• EXERCISE REQUIREMENTS:
The data below holds a line containing "- rewrite (proj1 (server_at_over" and a line containing "destruct st as [c s]. intros Hok"; please quote exactly those two lines and every line between them, and nothing else.

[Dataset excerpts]
-=-=-=-=-
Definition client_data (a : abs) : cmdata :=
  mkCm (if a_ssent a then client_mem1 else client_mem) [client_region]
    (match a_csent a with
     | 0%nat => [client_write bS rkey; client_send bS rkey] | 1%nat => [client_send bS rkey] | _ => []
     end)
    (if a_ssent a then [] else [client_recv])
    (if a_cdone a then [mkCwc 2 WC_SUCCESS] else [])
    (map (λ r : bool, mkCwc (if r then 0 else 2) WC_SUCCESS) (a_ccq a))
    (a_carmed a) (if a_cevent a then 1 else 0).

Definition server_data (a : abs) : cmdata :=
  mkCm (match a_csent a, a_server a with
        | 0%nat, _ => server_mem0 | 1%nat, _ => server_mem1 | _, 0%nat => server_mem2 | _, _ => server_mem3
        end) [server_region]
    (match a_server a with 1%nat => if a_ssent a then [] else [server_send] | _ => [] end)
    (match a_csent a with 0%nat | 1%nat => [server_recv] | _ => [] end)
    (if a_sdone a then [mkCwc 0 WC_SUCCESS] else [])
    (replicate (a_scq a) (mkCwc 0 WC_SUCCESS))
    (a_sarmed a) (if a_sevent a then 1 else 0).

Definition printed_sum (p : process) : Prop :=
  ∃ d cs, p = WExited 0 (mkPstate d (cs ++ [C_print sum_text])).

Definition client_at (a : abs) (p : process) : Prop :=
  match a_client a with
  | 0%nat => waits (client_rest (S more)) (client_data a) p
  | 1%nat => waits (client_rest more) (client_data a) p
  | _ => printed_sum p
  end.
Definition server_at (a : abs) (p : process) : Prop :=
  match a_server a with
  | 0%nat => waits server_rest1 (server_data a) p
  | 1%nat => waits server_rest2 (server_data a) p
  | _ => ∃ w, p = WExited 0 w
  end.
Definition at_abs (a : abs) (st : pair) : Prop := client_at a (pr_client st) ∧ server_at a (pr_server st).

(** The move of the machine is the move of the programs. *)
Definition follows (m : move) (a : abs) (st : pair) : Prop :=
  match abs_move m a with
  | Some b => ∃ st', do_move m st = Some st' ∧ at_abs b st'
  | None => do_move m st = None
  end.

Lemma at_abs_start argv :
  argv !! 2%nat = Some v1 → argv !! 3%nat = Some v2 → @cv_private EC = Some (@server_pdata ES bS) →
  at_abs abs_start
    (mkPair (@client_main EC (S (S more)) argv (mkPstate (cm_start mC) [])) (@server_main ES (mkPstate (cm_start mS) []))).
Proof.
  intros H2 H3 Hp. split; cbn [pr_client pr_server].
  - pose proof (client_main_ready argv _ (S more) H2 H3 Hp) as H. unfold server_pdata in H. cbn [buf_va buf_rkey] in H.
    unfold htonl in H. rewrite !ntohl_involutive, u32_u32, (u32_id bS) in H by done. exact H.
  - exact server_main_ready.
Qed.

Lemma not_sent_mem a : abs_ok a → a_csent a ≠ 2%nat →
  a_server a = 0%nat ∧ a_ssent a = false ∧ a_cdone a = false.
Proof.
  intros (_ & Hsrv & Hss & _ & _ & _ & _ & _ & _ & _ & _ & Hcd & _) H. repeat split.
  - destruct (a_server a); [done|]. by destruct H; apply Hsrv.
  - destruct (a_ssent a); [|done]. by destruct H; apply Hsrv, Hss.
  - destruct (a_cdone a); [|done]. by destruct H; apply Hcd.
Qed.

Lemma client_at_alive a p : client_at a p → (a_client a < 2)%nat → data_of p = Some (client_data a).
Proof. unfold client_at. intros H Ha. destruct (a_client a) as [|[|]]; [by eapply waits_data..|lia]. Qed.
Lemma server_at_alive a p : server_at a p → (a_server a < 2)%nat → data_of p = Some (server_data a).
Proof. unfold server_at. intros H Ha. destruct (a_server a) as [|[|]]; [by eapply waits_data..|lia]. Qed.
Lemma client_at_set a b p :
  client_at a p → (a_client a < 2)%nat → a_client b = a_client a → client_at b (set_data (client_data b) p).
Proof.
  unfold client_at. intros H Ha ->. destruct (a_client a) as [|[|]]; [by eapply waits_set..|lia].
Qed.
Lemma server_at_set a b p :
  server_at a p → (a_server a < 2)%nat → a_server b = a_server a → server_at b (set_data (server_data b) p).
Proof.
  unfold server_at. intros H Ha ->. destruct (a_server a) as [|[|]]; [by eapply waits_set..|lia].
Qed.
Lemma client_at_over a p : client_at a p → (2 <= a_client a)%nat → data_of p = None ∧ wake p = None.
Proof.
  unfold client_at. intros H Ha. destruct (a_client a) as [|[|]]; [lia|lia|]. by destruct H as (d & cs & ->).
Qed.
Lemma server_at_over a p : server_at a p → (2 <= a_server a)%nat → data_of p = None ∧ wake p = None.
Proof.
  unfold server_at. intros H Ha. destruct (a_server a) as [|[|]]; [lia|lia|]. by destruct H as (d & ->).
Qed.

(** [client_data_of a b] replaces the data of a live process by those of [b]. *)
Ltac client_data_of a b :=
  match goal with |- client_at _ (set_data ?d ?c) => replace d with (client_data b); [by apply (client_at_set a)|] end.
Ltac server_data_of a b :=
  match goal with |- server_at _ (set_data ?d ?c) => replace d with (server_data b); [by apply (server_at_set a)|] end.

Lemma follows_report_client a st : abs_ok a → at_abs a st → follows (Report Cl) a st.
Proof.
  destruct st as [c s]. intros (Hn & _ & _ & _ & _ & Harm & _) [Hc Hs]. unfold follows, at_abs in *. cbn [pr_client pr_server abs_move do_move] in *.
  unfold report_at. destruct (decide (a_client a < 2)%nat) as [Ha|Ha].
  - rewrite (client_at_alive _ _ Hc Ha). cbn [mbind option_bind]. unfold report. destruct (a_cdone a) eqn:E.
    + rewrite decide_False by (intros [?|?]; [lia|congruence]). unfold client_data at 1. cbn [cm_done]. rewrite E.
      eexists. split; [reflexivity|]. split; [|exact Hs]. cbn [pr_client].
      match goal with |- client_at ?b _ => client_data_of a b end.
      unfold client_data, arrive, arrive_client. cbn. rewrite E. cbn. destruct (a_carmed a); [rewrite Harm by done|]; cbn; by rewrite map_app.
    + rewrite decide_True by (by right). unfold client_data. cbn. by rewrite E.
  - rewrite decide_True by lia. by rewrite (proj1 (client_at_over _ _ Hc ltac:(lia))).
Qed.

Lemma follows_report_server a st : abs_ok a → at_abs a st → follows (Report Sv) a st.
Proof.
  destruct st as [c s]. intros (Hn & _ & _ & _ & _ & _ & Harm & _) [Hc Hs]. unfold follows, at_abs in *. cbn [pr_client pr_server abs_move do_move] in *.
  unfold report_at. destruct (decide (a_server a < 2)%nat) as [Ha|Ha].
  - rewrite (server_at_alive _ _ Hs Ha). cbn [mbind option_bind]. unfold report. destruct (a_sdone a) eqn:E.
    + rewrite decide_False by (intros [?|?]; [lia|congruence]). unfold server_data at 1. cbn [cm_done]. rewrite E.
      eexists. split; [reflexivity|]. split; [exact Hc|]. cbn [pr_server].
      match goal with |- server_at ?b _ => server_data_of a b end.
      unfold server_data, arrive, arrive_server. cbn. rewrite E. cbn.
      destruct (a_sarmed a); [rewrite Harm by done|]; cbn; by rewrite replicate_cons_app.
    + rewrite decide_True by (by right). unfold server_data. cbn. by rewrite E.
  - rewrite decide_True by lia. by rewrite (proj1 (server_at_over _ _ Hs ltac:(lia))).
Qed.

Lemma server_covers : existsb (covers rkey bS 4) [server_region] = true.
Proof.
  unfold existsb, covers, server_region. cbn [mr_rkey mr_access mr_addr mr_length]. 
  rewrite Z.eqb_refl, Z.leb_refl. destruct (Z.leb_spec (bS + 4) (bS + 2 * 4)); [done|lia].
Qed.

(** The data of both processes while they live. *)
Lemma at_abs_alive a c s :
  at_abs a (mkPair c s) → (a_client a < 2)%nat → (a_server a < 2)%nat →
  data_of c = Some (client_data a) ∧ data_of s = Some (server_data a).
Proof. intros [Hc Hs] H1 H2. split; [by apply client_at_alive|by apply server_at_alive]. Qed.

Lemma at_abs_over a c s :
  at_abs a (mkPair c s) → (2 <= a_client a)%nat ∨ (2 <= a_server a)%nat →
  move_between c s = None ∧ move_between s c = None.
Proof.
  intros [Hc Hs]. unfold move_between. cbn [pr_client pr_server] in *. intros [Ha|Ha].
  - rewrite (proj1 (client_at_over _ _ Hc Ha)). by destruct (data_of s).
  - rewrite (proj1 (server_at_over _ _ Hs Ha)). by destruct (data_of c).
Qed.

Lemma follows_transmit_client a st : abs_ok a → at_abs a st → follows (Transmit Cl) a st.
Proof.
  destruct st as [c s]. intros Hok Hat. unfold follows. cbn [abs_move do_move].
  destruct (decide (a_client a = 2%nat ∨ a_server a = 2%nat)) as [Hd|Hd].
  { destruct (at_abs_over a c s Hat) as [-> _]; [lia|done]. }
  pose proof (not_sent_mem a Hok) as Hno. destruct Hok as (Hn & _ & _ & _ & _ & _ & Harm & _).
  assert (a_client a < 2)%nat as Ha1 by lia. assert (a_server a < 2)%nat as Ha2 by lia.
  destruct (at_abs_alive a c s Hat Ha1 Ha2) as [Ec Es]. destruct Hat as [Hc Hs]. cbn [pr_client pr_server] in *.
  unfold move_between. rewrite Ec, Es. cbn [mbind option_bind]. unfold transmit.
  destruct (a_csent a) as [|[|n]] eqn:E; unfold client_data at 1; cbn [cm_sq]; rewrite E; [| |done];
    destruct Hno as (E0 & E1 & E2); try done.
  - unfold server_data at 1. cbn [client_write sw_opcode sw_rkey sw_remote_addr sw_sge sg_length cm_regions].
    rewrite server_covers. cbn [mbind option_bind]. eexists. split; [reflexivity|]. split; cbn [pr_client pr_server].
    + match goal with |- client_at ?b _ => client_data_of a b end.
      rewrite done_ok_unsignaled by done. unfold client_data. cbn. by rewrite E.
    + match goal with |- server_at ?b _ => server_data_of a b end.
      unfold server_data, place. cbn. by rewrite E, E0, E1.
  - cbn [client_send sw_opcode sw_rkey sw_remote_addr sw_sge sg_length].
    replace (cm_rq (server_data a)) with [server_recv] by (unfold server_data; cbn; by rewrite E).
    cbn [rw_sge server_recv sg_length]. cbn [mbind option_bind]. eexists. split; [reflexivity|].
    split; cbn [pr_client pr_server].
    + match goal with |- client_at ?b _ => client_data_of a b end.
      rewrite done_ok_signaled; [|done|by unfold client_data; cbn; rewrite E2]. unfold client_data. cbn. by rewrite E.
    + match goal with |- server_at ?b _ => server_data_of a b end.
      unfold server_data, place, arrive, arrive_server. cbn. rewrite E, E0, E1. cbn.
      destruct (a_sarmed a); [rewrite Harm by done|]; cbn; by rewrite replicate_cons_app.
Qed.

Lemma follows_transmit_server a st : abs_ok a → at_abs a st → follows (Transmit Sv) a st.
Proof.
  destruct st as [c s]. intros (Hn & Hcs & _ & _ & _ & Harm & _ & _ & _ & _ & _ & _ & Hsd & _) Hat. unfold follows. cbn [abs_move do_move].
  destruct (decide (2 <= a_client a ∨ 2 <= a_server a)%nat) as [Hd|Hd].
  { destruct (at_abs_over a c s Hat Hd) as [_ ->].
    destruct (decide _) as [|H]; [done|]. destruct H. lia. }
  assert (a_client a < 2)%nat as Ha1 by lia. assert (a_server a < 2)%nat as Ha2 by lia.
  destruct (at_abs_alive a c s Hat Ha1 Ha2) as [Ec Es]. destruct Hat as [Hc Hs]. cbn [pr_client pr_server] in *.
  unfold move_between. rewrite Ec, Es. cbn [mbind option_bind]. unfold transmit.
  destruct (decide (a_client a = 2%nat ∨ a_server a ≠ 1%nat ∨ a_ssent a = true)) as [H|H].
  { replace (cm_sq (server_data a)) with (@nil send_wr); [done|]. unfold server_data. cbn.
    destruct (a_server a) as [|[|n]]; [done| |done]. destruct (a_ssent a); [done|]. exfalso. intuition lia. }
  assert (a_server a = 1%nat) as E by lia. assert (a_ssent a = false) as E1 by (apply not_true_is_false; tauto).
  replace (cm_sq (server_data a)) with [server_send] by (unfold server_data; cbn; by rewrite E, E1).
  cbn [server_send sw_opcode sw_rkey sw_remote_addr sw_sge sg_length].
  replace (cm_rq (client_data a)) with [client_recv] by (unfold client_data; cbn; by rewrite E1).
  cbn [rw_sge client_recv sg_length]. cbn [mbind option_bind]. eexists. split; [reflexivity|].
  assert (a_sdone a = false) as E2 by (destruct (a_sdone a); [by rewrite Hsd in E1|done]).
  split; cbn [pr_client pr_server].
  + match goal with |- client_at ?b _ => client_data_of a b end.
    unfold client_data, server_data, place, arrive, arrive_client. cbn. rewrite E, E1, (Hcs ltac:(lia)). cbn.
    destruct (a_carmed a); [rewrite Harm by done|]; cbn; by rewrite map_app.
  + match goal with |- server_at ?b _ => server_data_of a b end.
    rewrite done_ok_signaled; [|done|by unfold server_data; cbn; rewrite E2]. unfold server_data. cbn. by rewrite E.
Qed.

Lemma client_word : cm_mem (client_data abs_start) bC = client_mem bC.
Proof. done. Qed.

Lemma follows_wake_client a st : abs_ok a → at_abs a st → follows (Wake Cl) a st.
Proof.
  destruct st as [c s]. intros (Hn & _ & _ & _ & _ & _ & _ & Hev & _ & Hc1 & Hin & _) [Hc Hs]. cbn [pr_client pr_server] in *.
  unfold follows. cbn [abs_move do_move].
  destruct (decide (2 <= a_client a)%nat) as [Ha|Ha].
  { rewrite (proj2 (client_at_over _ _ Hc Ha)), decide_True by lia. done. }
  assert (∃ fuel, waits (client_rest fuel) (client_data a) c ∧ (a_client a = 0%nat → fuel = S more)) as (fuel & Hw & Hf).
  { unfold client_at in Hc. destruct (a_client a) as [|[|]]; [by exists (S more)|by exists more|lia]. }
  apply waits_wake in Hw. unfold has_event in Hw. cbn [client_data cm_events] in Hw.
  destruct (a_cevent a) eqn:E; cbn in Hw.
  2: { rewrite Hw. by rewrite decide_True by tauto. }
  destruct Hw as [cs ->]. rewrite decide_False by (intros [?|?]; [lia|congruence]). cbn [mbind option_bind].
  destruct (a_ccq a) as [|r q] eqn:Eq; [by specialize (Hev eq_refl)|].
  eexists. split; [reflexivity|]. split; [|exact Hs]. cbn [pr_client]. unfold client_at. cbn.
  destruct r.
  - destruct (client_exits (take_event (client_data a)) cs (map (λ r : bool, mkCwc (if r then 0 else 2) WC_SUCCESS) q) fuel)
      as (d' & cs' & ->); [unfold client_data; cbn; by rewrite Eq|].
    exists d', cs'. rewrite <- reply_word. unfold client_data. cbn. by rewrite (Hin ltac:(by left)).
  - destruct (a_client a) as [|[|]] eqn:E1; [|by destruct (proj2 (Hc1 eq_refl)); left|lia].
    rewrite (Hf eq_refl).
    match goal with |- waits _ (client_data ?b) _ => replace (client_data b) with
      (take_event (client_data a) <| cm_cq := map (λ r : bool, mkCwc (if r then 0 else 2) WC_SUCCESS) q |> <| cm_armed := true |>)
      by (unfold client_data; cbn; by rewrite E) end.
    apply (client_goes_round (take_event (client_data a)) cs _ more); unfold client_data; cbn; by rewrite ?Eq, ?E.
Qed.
-=-=-=-=-
• EXERCISE SOLUTION:
  - rewrite (proj1 (server_at_over _ _ Hs Ha)). by destruct (data_of c).
Qed.

Lemma follows_transmit_client a st : abs_ok a → at_abs a st → follows (Transmit Cl) a st.
Proof.
  destruct st as [c s]. intros Hok Hat. unfold follows. cbn [abs_move do_move].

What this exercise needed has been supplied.